Explore articling! If you select articling to satisfy the experiential training component, you are required to work in an articling job for 10 months. Articling recruitment generally takes place in the summer of each year, with positions starting the following summer – so you will need to plan ahead. At OsgoodePD, we offer students of our Canadian Common Law Program support in applying and preparing for articling positions (or alternative career options, for those who don’t plan to get licensed or are on a longer timeline for licensing).
Register for the LPP! The Law Practice Program (LPP) runs only once a year. It is an eight-month program broken into two parts – a four-month legal training course and four months work placement. You will need to complete both parts of the program to satisfy the experiential training component of the Law Society’s Lawyer Licencing Process.

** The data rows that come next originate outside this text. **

(** *** Claims *)

(** C1 (as amended). In a tick that gets past the debounce test, the
    scheduler materialises all pending paths together and dispatches
    at most one batch: every file that survives the cooldown filter,
    created and modified alike. Its reason is [created] exactly when
    some included path was pending as created and not yet marked seen
    (these are its [created_paths]), [modified] otherwise. Both pending
    sets are empty after the tick: nothing is deferred. *)
Theorem maybe_send_one_combined_batch now env st st' o
    (Hs : maybe_send now env st = (st', o))
    (Hm : materialized o = true) :
  pending_paths st' = [] /\ pending_created st' = [] /\
  forall reason files created bid ok,
    o = TPosted reason files created bid ok ->
    let sel := select now (last_notify st) (file_seen st) (pending_created st)
                 (collect (te_fs_read env) (pending_paths st)) in
    files = sel.1 /\ created = sel.2 /\
    reason = (match created with [] => "modified" | _ => "created" end) /\
    (forall c, In c created ->
       In c (pending_created st) /\ default false (file_seen st !! c) = false /\
       exists f, In f files /\ fd_path f = c).
Proof.
  destruct (maybe_send_after _ _ _ _ _ Hs) as (_ & _ & Hafter).
  destruct (Hafter Hm) as (Hp & Hc & Hpost).
  split; [done|]. split; [done|].
  intros reason files created bid ok Ho sel.
  destruct (Hpost _ _ _ _ _ Ho) as [Hsel Hr].
  subst sel. rewrite Hsel. simpl.
  split; [done|]. split; [done|]. split; [done|].
  intros c Hin. pose proof (in_select_created now (last_notify st) (file_seen st)
    (pending_created st) (collect (te_fs_read env) (pending_paths st)) c) as H.
  rewrite Hsel in H. simpl in H. apply H. done.
Qed.

(** C4. A tick materialises nothing while the pending set is non-empty
    and [now - last_event_ts < DEBOUNCE_SECONDS]; every accepted event
    resets [last_event_ts]. Hence a burst of modify events on one path,
    each less than [DEBOUNCE_SECONDS] after the previous one, with
    ticks interleaved anywhere, followed by ticks only, materialises
    exactly one batch, at a tick at least [DEBOUNCE_SECONDS] after the
    last event (provided such a tick comes). *)
Theorem debounce_burst_materializes_once st0 e r pre tl post
    (Hr : event_rel include_ext include_names root e = Some r)
    (H0 : pending_paths st0 = [])
    (Hmod : only_modifies_of e pre)
    (Hchrono : chronological (pre ++ [AEvent tl e false]))
    (Hquick : quick_events DEBOUNCE_SECONDS None (pre ++ [AEvent tl e false]))
    (Hpost : only_ticks post)
    (Hquiet : exists t env, In (ATick t env) post /\ tl + DEBOUNCE_SECONDS <= t) :
  (forall now env st, pending_paths st <> [] ->
     now - last_event_ts st < DEBOUNCE_SECONDS ->
     maybe_send now env st = (st, TIdle)) /\
  materializations (run_s st0 (pre ++ AEvent tl e false :: post)).2 = 1%nat /\
  (forall t o, In (t, o) (run_s st0 (pre ++ AEvent tl e false :: post)).2 ->
     materialized o = true -> tl + DEBOUNCE_SECONDS <= t).
Proof.
  split. { intros now env st _ Hlt. apply maybe_send_quiet. right. done. }
  unfold chronological in Hchrono.
  apply Sorted_StronglySorted in Hchrono; [|intros x y z Hxy Hyz; lia].
  destruct (run_burst_prefix e r tl pre st0 None Hr Hmod Hchrono Hquick
              (or_introl (conj H0 eq_refl))) as [Hpre Hp1].
  rewrite run_app. destruct (run_s st0 pre) as [s1 o1] eqn:E1. simpl in Hpre, Hp1.
  cbn [run].
  destruct (hq_modify_state tl e r s1 Hr Hp1) as [Hp2 Hl2].
  assert (Hne : pending_paths (hq tl e false s1) <> []) by (rewrite Hp2; discriminate).
  destruct (run_ticks_fire_once (hq tl e false s1) post tl Hpost Hne Hl2 Hquiet)
    as [Hc Ht].
  destruct (run_s (hq tl e false s1) post) as [s3 o3] eqn:E3. simpl in *.
  pose proof (materializations_none o1 Hpre) as Hz.
  split.
  - unfold materializations in *. rewrite List.filter_app, length_app, Hz, Hc. done.
  - intros t o Hin Hm. apply in_app_or in Hin as [Hin|Hin]; [|eauto].
    rewrite List.Forall_forall in Hpre. specialize (Hpre _ Hin). simpl in Hpre. congruence.
Qed.

(** C5. During materialisation a candidate file with current content
    digest [d] is left out of the batch if and only if [last_notify]
    holds an entry for its path with digest [d] sent less than
    [FILE_COOLDOWN_SEC] seconds ago; the batch [_maybe_send] posts is
    exactly the filtered list. *)
Theorem cooldown_excludes_iff now ln seen pc files f (Hin : In f files) :
  (~ In f (select_files digest FILE_COOLDOWN_SEC now ln seen pc files).1 <->
   exists e, ln !! fd_path f = Some e /\ ln_digest e = digest (fd_content f) /\
             now - ln_ts e < FILE_COOLDOWN_SEC) /\
  (forall env st st' reason fs created bid ok,
     maybe_send now env st = (st', TPosted reason fs created bid ok) ->
     fs = (select now (last_notify st) (file_seen st) (pending_created st)
             (collect (te_fs_read env) (pending_paths st))).1).
Proof.
  split.
  - rewrite in_select, <- cooldown_hit_true.
    destruct (cooldown_hit FILE_COOLDOWN_SEC now ln (fd_path f) (digest (fd_content f)));
      split; intros H.
    + done.
    + intros [_ Hf]. discriminate.
    + exfalso. apply H. done.
    + discriminate.
  - intros env st st' reason fs created bid ok Hs.
    destruct (maybe_send_after _ _ _ _ _ Hs) as (_ & _ & Hafter).
    destruct (Hafter eq_refl) as (_ & _ & Hpost).
    destruct (Hpost _ _ _ _ _ eq_refl) as [Hsel _]. rewrite Hsel. done.
Qed.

Get Called – to the Bar! You’ve made it to the final step in the Licensing Process. To reach this point, you would have successfully completed all licensing requirements. Getting called to the Bar means you are officially a lawyer and are recognized as both a Barrister and Solicitor in Ontario.
To take part, you will need to make sure your file with the LSO is up-to-date with all relevant documents illustrating your credentials.
Obtaining your accreditation and licence to practice law in Ontario can seem like a long and arduous process, but there are many programs and resources available at OsgoodePD, NCA, and the LSO to help you navigate this transition and adequately prepare you for this journey!